● What is being asked: Starting at the line below holding "drop_iscsi_cluster :: KubeDeleteFrame" and stopping at the line holding "drop_secret_iscsi :: KubeDeleteFrame", print every line exactly, both ends included, and leave the rest out.
[[ Provided entries, beginning ]]
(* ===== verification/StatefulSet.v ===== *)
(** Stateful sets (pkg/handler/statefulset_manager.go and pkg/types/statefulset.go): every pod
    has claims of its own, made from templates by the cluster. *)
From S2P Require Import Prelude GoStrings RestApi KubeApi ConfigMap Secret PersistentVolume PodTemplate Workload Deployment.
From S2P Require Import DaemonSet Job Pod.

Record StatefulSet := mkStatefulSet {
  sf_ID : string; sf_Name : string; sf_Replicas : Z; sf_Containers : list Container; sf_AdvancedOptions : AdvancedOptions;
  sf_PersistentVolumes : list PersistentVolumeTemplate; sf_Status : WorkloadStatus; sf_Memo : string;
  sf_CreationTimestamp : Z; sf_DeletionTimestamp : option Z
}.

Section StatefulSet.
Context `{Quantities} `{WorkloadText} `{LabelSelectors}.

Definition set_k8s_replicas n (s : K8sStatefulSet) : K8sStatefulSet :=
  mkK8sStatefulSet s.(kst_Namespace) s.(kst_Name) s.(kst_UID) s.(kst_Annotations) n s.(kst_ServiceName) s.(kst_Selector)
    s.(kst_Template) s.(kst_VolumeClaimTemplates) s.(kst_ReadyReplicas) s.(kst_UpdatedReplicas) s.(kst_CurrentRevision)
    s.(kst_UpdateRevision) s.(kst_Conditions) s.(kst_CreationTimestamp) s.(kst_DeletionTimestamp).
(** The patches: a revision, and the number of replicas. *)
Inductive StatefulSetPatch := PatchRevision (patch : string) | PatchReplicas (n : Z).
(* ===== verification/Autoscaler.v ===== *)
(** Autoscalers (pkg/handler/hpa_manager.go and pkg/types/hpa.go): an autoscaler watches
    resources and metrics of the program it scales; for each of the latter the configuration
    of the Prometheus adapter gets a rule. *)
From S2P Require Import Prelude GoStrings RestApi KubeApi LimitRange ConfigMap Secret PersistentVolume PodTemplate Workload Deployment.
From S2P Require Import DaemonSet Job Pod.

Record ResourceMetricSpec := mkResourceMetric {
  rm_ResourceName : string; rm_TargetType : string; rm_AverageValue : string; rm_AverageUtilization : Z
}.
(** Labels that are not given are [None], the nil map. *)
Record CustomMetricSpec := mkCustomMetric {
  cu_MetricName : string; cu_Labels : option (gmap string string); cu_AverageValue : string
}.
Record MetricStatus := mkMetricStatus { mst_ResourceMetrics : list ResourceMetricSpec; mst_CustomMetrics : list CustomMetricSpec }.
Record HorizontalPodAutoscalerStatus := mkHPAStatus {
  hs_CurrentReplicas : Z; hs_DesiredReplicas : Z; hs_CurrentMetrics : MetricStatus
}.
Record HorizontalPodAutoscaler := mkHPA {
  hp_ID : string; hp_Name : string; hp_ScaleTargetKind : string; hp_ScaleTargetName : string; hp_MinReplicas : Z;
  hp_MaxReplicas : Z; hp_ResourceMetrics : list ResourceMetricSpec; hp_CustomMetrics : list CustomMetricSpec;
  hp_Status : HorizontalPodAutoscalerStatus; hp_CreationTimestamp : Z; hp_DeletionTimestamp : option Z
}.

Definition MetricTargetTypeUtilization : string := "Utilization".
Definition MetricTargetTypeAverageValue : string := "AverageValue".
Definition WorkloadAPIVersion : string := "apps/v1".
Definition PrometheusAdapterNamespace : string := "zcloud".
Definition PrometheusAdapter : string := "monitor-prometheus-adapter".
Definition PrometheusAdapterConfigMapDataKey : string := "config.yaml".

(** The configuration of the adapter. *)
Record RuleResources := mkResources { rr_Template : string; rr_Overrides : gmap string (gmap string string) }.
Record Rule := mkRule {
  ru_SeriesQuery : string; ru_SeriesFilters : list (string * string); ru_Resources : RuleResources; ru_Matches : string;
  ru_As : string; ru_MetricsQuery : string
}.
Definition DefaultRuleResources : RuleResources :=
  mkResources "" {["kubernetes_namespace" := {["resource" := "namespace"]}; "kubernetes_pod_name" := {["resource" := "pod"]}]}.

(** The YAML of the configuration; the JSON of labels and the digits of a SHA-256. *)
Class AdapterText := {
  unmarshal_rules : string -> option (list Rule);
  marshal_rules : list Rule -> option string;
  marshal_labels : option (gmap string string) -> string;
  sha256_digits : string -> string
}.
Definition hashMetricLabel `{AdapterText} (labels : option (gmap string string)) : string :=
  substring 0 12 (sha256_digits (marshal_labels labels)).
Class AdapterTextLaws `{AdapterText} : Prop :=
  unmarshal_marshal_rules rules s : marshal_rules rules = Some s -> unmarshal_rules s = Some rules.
[[ Provided entries, end ]]
[[ Provided entries, beginning ]]
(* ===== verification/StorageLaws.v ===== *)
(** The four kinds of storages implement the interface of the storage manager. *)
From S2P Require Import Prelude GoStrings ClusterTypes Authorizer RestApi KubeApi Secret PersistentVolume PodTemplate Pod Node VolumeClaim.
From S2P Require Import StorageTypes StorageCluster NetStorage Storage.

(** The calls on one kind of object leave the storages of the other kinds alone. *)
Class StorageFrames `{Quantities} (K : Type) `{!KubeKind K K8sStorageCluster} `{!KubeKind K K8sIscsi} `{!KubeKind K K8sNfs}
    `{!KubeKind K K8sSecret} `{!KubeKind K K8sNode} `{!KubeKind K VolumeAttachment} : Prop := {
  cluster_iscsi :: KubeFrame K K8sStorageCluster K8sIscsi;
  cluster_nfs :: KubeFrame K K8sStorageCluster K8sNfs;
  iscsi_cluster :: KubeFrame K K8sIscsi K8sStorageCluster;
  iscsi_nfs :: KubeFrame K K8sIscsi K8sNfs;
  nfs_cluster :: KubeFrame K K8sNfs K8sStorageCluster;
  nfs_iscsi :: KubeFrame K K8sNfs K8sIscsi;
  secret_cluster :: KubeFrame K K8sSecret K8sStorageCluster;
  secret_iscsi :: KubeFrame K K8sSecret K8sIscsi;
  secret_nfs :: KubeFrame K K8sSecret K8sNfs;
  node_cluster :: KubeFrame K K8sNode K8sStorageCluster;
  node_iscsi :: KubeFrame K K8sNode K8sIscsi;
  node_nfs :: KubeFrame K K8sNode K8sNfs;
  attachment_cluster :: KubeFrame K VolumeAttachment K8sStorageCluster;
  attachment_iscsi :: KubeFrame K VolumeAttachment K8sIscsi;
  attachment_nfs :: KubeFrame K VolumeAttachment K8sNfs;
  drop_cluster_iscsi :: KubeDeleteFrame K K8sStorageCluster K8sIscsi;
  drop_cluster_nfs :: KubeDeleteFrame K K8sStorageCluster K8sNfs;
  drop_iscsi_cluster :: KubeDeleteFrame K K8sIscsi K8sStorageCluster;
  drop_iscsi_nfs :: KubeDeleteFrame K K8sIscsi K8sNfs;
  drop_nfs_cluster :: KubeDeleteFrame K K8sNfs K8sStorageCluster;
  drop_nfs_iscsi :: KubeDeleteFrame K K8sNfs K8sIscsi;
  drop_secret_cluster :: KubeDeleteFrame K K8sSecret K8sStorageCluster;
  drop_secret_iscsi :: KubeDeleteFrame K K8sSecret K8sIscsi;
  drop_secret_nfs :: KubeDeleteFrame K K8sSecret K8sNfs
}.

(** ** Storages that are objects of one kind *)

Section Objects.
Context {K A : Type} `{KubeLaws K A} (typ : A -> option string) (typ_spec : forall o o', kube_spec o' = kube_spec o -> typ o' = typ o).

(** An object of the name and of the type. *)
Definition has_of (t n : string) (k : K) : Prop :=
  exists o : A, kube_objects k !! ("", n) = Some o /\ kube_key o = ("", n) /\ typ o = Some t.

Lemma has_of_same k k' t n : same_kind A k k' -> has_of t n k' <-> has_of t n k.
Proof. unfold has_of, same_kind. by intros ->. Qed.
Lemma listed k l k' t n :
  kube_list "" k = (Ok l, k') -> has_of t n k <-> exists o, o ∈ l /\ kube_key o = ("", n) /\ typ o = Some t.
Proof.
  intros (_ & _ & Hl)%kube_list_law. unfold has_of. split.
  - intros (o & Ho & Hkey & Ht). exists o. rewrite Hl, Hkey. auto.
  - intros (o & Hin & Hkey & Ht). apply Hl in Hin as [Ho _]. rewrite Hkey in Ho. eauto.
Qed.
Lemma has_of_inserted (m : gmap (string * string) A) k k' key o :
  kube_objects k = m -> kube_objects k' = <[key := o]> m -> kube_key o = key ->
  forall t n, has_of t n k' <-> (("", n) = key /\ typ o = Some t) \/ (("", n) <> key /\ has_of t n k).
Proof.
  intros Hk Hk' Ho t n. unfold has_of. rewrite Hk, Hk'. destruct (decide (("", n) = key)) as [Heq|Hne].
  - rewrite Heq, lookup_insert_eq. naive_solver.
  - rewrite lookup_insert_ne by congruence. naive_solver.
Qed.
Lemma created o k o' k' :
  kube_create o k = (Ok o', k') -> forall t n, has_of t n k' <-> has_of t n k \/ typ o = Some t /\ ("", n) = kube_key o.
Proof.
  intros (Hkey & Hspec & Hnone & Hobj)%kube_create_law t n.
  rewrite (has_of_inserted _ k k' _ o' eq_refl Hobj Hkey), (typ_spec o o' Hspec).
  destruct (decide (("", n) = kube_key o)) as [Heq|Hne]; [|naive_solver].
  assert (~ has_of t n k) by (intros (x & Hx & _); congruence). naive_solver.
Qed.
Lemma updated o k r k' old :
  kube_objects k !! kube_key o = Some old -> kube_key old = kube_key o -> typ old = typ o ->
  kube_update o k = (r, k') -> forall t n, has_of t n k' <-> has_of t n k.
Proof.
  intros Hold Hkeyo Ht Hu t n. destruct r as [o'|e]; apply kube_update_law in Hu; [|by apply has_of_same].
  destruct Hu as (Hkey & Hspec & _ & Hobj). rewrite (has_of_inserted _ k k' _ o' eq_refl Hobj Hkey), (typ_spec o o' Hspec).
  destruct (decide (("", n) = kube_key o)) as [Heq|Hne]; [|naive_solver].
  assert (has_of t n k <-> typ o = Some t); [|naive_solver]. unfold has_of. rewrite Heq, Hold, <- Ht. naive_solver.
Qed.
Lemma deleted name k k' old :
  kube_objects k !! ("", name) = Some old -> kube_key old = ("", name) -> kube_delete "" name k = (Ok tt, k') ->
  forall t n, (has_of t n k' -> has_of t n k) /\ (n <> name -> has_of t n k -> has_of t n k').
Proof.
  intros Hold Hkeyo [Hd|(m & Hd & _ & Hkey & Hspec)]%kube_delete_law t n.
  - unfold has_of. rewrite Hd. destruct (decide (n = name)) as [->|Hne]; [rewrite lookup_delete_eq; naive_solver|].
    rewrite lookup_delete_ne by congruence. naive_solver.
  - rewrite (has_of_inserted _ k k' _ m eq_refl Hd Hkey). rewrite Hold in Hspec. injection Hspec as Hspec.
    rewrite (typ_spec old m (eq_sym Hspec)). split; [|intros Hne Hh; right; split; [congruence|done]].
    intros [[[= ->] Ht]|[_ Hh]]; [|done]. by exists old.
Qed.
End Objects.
[[ Provided entries, end ]]
● Response to the task:
  drop_iscsi_cluster :: KubeDeleteFrame K K8sIscsi K8sStorageCluster;
  drop_iscsi_nfs :: KubeDeleteFrame K K8sIscsi K8sNfs;
  drop_nfs_cluster :: KubeDeleteFrame K K8sNfs K8sStorageCluster;
  drop_nfs_iscsi :: KubeDeleteFrame K K8sNfs K8sIscsi;
  drop_secret_cluster :: KubeDeleteFrame K K8sSecret K8sStorageCluster;
  drop_secret_iscsi :: KubeDeleteFrame K K8sSecret K8sIscsi;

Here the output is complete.